─── Excerpted data ───

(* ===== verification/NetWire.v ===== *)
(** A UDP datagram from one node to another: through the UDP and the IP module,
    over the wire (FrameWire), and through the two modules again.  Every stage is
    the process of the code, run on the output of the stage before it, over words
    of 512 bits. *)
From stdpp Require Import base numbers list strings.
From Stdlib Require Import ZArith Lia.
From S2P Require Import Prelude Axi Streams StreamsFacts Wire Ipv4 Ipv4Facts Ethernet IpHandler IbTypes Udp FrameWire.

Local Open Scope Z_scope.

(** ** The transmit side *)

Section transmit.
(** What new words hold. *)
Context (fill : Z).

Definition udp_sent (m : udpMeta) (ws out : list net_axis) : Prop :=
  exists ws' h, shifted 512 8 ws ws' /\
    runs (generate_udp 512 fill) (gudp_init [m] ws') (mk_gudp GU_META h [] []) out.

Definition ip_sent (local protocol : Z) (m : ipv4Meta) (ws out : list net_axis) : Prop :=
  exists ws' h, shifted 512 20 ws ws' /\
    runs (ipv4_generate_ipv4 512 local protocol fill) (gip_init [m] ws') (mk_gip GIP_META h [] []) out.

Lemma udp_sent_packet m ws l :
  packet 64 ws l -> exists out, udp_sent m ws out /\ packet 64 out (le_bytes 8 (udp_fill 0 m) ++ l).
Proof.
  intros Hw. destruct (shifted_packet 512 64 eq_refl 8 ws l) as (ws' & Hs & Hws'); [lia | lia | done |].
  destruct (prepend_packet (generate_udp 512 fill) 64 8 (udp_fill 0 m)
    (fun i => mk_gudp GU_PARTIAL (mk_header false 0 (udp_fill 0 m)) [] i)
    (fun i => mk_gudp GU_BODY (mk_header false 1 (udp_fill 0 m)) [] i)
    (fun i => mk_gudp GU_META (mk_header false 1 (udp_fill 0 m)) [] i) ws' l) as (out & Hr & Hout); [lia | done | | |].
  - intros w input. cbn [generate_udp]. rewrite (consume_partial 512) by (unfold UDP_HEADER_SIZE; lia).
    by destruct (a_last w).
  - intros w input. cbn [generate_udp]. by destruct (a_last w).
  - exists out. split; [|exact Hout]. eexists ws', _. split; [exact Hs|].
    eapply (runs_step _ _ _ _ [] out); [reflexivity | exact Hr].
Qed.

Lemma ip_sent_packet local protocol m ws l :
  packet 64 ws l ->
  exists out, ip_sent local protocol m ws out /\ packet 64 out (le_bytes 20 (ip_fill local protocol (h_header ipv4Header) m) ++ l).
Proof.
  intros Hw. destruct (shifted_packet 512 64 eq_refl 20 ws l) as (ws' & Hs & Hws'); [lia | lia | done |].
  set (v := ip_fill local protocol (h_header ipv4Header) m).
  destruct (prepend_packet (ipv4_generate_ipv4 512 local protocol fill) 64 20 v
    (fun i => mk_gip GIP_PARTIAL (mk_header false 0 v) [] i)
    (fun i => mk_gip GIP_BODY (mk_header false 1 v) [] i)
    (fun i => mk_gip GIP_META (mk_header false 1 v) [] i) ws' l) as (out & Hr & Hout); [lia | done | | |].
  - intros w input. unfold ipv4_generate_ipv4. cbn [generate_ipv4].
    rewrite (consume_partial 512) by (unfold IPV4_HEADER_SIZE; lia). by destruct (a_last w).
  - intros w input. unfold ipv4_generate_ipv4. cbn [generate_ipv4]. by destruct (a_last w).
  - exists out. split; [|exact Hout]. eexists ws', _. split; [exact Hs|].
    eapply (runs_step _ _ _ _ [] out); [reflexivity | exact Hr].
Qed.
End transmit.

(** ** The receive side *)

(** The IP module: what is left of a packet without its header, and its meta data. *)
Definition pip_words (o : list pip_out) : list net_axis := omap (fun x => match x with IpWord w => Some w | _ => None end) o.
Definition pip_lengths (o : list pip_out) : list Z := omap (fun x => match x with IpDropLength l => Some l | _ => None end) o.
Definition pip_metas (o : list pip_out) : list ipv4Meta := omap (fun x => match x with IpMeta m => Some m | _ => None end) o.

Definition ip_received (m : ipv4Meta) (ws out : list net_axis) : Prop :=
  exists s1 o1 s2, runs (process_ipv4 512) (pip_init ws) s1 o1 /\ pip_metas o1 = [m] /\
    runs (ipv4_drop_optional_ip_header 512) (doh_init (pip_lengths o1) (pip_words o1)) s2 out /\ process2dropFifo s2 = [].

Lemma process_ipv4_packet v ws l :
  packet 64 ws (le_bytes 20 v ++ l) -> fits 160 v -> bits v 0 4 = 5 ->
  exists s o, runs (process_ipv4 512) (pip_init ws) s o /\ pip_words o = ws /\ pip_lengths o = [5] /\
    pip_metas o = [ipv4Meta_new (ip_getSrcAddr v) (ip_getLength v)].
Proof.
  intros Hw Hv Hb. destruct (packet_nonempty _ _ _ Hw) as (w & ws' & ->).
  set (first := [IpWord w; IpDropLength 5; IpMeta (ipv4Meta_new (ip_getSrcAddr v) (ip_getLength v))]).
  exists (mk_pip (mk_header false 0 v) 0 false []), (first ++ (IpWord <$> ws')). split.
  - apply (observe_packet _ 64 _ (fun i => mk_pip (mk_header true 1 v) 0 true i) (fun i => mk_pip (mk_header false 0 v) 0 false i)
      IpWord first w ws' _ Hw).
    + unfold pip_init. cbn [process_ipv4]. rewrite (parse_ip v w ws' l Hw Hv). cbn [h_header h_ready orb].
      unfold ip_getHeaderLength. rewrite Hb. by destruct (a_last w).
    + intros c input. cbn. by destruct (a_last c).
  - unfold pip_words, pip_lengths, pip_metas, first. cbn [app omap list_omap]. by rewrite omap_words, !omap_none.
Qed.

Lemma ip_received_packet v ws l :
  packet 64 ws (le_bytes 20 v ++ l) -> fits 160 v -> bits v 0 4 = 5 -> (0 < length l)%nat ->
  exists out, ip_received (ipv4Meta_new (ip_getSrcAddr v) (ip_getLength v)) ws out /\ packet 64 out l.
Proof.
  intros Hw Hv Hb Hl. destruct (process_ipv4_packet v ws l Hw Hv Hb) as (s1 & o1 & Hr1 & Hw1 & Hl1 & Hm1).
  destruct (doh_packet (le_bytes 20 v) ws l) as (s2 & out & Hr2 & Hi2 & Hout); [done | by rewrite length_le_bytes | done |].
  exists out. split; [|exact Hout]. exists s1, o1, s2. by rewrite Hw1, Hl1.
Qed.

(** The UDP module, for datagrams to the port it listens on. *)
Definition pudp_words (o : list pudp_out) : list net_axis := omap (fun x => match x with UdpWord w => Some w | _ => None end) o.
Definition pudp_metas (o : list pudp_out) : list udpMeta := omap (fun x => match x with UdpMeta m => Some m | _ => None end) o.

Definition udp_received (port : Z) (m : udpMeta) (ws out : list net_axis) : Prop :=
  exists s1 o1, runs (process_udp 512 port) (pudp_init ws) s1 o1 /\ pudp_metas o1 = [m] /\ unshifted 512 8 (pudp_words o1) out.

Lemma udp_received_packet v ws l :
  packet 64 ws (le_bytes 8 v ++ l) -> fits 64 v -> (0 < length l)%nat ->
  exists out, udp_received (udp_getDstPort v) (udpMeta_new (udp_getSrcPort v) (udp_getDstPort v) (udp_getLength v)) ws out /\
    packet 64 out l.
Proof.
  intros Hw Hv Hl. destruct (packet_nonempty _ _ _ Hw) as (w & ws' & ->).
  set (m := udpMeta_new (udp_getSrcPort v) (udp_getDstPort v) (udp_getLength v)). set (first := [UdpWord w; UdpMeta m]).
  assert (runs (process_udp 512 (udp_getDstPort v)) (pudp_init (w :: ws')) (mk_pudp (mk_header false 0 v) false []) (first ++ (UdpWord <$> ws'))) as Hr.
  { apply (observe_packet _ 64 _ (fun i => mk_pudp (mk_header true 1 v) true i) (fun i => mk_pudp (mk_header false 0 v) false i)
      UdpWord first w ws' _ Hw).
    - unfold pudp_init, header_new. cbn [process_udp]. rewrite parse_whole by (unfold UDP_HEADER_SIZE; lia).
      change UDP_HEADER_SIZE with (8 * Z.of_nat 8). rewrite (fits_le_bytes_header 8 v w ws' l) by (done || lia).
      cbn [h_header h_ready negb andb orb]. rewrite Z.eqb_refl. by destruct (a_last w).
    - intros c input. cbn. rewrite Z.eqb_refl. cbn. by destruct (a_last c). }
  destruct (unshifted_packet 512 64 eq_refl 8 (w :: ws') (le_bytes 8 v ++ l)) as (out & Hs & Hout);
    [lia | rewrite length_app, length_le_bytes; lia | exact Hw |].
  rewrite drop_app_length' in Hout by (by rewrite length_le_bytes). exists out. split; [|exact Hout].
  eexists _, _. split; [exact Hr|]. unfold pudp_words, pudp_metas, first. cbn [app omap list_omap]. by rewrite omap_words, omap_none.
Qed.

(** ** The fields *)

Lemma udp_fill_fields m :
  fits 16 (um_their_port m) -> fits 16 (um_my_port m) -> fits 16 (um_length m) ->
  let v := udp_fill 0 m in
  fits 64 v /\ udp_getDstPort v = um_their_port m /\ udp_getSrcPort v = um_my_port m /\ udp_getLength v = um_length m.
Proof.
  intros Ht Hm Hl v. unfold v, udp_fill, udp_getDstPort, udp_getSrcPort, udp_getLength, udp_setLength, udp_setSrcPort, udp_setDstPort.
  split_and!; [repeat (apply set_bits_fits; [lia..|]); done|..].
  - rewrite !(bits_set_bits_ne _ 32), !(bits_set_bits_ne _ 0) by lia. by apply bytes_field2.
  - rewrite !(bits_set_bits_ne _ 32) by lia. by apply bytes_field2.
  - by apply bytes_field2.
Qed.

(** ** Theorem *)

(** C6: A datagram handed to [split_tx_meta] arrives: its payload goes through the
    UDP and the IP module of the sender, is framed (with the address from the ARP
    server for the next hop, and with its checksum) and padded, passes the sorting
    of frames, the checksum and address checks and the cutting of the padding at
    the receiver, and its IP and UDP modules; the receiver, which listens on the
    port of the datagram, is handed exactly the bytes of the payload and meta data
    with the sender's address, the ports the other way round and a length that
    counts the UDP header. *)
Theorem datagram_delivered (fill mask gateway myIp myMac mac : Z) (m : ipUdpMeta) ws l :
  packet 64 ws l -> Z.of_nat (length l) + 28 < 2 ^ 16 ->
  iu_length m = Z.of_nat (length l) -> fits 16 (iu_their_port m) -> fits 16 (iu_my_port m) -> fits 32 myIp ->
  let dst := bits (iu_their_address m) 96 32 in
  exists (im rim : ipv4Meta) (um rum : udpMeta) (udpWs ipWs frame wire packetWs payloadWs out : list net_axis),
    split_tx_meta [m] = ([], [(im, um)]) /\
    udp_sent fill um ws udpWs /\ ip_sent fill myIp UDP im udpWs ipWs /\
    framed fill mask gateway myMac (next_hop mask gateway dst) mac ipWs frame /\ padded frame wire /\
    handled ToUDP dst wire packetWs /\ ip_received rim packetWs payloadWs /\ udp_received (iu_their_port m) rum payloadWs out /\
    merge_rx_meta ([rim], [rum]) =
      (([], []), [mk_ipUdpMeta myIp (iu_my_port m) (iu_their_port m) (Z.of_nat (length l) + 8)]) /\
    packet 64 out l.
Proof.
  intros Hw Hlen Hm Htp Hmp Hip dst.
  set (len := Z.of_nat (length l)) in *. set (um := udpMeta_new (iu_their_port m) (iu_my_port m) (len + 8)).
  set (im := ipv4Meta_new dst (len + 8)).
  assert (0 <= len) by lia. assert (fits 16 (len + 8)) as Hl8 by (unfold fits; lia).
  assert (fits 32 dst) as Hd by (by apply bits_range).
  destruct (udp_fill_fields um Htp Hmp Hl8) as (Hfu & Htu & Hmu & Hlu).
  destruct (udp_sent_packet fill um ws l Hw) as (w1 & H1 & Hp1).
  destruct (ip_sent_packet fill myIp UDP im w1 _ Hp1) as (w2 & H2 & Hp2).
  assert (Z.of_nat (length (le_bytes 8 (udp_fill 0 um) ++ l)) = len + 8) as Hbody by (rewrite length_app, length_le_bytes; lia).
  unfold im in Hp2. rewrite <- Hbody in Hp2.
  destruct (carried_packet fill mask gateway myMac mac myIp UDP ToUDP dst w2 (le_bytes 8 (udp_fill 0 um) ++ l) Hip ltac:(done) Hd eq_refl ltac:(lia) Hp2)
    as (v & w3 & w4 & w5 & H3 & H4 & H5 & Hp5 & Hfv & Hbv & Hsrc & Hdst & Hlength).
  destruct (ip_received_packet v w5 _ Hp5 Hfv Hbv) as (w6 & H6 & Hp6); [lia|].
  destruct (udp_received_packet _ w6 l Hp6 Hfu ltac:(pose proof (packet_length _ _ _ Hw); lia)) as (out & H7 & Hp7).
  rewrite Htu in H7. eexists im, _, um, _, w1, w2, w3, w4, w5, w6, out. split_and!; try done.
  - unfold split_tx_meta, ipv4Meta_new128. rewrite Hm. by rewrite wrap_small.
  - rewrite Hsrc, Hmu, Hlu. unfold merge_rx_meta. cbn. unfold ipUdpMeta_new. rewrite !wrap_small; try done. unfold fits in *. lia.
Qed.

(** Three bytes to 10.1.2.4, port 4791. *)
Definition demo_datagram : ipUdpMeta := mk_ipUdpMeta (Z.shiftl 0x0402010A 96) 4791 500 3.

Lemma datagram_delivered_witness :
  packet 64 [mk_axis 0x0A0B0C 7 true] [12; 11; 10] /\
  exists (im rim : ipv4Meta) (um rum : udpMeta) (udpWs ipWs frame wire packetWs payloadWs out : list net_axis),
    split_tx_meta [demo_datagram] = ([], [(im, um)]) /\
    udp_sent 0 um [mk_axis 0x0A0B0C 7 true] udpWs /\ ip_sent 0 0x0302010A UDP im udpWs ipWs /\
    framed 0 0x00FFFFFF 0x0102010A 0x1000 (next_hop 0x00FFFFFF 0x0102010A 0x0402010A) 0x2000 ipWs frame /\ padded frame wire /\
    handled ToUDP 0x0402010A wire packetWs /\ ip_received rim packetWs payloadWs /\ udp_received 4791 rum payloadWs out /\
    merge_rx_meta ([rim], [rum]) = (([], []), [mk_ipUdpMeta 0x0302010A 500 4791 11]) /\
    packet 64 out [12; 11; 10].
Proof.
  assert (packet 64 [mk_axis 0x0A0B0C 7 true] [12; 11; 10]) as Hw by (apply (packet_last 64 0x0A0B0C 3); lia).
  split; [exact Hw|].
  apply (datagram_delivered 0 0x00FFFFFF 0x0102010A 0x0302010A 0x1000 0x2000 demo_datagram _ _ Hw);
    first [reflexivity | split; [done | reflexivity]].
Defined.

───

Exercise = Above is a listing; print exactly its lines from the one with "handled ToUDP dst" through the one with "destruct (ip_received_packet v", and no other lines.

Completed exercise =
    handled ToUDP dst wire packetWs /\ ip_received rim packetWs payloadWs /\ udp_received (iu_their_port m) rum payloadWs out /\
    merge_rx_meta ([rim], [rum]) =
      (([], []), [mk_ipUdpMeta myIp (iu_my_port m) (iu_their_port m) (Z.of_nat (length l) + 8)]) /\
    packet 64 out l.
Proof.
  intros Hw Hlen Hm Htp Hmp Hip dst.
  set (len := Z.of_nat (length l)) in *. set (um := udpMeta_new (iu_their_port m) (iu_my_port m) (len + 8)).
  set (im := ipv4Meta_new dst (len + 8)).
  assert (0 <= len) by lia. assert (fits 16 (len + 8)) as Hl8 by (unfold fits; lia).
  assert (fits 32 dst) as Hd by (by apply bits_range).
  destruct (udp_fill_fields um Htp Hmp Hl8) as (Hfu & Htu & Hmu & Hlu).
  destruct (udp_sent_packet fill um ws l Hw) as (w1 & H1 & Hp1).
  destruct (ip_sent_packet fill myIp UDP im w1 _ Hp1) as (w2 & H2 & Hp2).
  assert (Z.of_nat (length (le_bytes 8 (udp_fill 0 um) ++ l)) = len + 8) as Hbody by (rewrite length_app, length_le_bytes; lia).
  unfold im in Hp2. rewrite <- Hbody in Hp2.
  destruct (carried_packet fill mask gateway myMac mac myIp UDP ToUDP dst w2 (le_bytes 8 (udp_fill 0 um) ++ l) Hip ltac:(done) Hd eq_refl ltac:(lia) Hp2)
    as (v & w3 & w4 & w5 & H3 & H4 & H5 & Hp5 & Hfv & Hbv & Hsrc & Hdst & Hlength).
  destruct (ip_received_packet v w5 _ Hp5 Hfv Hbv) as (w6 & H6 & Hp6); [lia|].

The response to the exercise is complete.